_EXERCISE_: Return, in their exact form, the lines that lie between the start of the data below and the line containing "Lemma getFormValues_loop_snapshot inputEls", with both ends included.

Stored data
——

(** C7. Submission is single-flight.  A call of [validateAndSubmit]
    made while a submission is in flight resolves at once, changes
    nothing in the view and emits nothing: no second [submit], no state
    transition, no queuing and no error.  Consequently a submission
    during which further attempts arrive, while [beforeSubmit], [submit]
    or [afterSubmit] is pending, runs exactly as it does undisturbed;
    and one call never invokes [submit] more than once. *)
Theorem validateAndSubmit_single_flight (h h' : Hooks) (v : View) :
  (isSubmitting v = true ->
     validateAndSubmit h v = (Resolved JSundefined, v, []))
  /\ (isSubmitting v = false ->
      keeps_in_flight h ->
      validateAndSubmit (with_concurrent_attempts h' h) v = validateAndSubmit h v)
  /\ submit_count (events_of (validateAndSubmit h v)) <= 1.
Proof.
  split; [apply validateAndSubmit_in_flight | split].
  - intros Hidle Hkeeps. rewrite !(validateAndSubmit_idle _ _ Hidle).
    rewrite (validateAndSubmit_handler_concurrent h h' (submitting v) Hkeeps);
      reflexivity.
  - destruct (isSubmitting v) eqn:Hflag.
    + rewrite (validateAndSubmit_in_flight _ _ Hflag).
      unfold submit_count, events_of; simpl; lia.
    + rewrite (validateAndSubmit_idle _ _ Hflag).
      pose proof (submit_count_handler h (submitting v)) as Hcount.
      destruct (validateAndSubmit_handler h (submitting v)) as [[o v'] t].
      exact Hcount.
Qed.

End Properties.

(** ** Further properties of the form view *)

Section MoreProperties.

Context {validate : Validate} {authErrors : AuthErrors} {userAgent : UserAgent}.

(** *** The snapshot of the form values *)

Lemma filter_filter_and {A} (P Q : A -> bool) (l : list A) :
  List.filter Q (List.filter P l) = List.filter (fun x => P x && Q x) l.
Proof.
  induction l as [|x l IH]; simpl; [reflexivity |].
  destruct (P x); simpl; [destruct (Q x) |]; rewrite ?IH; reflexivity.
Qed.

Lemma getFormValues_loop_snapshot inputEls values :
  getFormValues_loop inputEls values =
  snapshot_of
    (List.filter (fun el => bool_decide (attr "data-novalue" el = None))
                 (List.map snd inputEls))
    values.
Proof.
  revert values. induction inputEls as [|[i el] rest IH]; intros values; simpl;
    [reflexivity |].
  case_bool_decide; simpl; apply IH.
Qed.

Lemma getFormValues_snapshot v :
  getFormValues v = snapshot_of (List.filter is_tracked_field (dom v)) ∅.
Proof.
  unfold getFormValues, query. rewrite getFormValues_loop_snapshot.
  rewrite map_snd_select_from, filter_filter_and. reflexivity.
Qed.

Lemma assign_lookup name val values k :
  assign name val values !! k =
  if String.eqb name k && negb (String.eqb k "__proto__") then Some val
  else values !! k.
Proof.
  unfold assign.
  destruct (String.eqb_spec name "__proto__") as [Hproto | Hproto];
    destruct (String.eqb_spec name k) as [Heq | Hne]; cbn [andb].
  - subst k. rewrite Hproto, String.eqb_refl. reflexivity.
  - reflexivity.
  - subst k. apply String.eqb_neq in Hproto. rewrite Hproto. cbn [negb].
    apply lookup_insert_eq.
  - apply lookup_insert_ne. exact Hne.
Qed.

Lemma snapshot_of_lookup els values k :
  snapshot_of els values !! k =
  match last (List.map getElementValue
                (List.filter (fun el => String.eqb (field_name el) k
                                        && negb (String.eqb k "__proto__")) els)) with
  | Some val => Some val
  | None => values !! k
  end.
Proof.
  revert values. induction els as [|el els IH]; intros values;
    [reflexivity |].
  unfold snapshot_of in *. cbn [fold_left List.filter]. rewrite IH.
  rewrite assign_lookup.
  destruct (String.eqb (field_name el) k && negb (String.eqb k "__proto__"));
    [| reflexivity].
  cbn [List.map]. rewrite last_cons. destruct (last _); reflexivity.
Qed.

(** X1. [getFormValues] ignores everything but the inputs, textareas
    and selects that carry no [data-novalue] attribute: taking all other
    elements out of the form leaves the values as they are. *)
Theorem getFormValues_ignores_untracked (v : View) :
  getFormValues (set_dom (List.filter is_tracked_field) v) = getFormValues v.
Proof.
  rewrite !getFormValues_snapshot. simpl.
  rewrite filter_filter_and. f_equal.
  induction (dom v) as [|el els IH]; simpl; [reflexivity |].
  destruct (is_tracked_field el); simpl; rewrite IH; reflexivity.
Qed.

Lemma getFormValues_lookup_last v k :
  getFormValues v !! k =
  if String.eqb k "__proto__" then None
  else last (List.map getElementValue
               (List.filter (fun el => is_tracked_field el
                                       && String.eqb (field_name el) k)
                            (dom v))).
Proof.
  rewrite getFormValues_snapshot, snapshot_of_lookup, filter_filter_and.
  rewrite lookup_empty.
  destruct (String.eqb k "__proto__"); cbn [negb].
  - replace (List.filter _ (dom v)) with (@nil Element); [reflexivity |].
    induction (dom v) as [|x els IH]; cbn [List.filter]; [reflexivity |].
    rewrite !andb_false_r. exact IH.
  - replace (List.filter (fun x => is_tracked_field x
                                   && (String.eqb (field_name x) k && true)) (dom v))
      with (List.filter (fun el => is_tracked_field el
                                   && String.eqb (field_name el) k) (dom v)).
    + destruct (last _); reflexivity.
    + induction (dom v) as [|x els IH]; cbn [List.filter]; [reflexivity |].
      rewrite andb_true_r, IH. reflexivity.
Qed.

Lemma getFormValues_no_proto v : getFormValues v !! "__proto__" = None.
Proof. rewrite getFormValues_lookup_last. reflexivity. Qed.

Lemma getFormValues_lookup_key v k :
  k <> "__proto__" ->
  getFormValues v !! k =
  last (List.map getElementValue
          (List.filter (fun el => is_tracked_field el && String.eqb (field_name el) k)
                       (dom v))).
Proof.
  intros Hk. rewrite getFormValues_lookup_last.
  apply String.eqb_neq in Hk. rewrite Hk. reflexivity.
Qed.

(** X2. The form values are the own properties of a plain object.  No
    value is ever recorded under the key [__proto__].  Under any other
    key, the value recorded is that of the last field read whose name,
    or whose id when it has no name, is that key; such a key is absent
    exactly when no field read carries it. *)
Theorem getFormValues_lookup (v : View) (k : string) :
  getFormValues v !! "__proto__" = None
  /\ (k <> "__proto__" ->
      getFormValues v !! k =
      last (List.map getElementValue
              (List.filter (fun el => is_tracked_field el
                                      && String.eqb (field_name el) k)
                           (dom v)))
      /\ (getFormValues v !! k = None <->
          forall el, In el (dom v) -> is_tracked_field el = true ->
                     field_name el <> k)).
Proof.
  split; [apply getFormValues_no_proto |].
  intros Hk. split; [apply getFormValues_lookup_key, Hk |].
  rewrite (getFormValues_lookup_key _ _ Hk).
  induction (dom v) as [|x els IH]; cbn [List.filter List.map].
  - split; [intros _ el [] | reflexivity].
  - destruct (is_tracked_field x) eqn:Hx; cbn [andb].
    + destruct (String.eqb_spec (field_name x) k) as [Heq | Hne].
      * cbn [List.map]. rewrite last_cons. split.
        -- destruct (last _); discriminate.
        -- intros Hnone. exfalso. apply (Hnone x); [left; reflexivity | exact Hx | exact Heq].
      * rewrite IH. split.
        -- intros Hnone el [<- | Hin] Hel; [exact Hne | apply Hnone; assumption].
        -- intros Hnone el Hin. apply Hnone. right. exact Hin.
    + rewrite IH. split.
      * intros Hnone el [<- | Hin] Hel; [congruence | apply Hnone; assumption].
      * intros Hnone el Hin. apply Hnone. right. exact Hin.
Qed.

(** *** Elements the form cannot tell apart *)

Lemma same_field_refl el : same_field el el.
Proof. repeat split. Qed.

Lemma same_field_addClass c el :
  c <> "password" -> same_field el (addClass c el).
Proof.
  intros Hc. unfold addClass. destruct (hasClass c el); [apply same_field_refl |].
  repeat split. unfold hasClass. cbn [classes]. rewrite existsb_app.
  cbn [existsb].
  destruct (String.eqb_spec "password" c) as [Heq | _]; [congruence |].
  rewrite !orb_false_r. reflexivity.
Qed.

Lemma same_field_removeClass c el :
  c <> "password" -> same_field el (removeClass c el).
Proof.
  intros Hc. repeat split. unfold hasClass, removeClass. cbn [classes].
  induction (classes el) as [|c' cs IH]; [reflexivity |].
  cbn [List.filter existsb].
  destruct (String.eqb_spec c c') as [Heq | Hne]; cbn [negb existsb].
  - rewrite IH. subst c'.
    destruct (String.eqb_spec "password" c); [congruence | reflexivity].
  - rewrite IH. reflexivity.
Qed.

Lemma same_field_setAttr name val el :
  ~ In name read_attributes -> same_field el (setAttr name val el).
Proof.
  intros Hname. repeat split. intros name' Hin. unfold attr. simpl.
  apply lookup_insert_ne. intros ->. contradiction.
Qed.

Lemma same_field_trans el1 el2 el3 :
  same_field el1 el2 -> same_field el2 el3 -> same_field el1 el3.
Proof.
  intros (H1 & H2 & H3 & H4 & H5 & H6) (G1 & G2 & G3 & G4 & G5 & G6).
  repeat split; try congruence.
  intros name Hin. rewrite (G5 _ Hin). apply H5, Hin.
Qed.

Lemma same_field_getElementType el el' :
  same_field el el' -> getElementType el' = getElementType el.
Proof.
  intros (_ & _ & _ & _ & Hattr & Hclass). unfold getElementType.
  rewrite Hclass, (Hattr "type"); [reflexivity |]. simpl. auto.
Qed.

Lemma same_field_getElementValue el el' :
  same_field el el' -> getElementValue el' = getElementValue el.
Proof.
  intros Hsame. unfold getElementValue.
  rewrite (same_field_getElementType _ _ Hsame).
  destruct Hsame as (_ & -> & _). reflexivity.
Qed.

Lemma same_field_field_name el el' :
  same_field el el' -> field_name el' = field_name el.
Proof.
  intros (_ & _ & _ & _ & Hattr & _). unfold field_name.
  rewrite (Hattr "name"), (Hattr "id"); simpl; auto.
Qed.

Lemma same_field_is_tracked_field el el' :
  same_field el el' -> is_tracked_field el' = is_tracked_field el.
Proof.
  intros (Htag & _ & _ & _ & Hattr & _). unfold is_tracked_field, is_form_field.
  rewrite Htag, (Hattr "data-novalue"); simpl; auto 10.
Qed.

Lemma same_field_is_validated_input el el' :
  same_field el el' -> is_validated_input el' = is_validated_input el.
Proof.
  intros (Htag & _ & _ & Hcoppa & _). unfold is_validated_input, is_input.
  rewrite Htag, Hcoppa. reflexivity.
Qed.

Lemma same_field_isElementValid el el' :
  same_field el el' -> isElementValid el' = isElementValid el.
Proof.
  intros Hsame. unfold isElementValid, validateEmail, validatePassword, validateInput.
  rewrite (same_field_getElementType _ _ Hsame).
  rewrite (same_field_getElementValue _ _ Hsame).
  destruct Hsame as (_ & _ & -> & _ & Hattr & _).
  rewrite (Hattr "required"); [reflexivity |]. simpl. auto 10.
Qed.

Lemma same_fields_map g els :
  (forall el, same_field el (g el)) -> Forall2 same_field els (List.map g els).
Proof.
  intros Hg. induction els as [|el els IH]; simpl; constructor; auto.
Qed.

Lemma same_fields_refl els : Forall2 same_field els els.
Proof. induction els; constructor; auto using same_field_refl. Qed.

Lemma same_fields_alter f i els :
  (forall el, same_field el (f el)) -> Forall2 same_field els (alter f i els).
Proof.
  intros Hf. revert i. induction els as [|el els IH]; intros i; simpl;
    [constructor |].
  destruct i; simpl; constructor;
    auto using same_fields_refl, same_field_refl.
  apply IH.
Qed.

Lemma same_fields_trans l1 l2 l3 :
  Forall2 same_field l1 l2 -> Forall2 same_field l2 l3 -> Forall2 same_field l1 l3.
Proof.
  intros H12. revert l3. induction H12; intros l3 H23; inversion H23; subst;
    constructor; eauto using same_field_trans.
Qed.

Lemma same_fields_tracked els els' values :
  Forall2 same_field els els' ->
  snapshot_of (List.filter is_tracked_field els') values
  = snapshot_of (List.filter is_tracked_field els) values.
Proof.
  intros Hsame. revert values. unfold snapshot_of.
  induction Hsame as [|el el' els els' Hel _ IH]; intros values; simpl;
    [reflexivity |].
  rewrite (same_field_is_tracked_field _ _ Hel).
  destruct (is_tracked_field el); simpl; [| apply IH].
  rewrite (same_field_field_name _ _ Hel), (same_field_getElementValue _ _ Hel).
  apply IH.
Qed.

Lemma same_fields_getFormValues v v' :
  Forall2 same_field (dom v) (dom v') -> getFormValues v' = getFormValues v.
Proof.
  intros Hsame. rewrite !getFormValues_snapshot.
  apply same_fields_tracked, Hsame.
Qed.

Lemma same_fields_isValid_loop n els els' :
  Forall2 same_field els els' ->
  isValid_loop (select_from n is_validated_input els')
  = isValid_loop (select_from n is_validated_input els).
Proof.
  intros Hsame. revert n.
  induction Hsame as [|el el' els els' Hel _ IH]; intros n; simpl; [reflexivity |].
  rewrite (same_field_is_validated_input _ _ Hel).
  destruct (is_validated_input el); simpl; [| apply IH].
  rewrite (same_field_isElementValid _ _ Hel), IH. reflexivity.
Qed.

——

_TASK SOLUTION_:
(** C7. Submission is single-flight.  A call of [validateAndSubmit]
    made while a submission is in flight resolves at once, changes
    nothing in the view and emits nothing: no second [submit], no state
    transition, no queuing and no error.  Consequently a submission
    during which further attempts arrive, while [beforeSubmit], [submit]
    or [afterSubmit] is pending, runs exactly as it does undisturbed;
    and one call never invokes [submit] more than once. *)
Theorem validateAndSubmit_single_flight (h h' : Hooks) (v : View) :
  (isSubmitting v = true ->
     validateAndSubmit h v = (Resolved JSundefined, v, []))
  /\ (isSubmitting v = false ->
      keeps_in_flight h ->
      validateAndSubmit (with_concurrent_attempts h' h) v = validateAndSubmit h v)
  /\ submit_count (events_of (validateAndSubmit h v)) <= 1.
Proof.
  split; [apply validateAndSubmit_in_flight | split].
  - intros Hidle Hkeeps. rewrite !(validateAndSubmit_idle _ _ Hidle).
    rewrite (validateAndSubmit_handler_concurrent h h' (submitting v) Hkeeps);
      reflexivity.
  - destruct (isSubmitting v) eqn:Hflag.
    + rewrite (validateAndSubmit_in_flight _ _ Hflag).
      unfold submit_count, events_of; simpl; lia.
    + rewrite (validateAndSubmit_idle _ _ Hflag).
      pose proof (submit_count_handler h (submitting v)) as Hcount.
      destruct (validateAndSubmit_handler h (submitting v)) as [[o v'] t].
      exact Hcount.
Qed.

End Properties.

(** ** Further properties of the form view *)

Section MoreProperties.

Context {validate : Validate} {authErrors : AuthErrors} {userAgent : UserAgent}.

(** *** The snapshot of the form values *)

Lemma filter_filter_and {A} (P Q : A -> bool) (l : list A) :
  List.filter Q (List.filter P l) = List.filter (fun x => P x && Q x) l.
Proof.
  induction l as [|x l IH]; simpl; [reflexivity |].
  destruct (P x); simpl; [destruct (Q x) |]; rewrite ?IH; reflexivity.
Qed.

Lemma getFormValues_loop_snapshot inputEls values :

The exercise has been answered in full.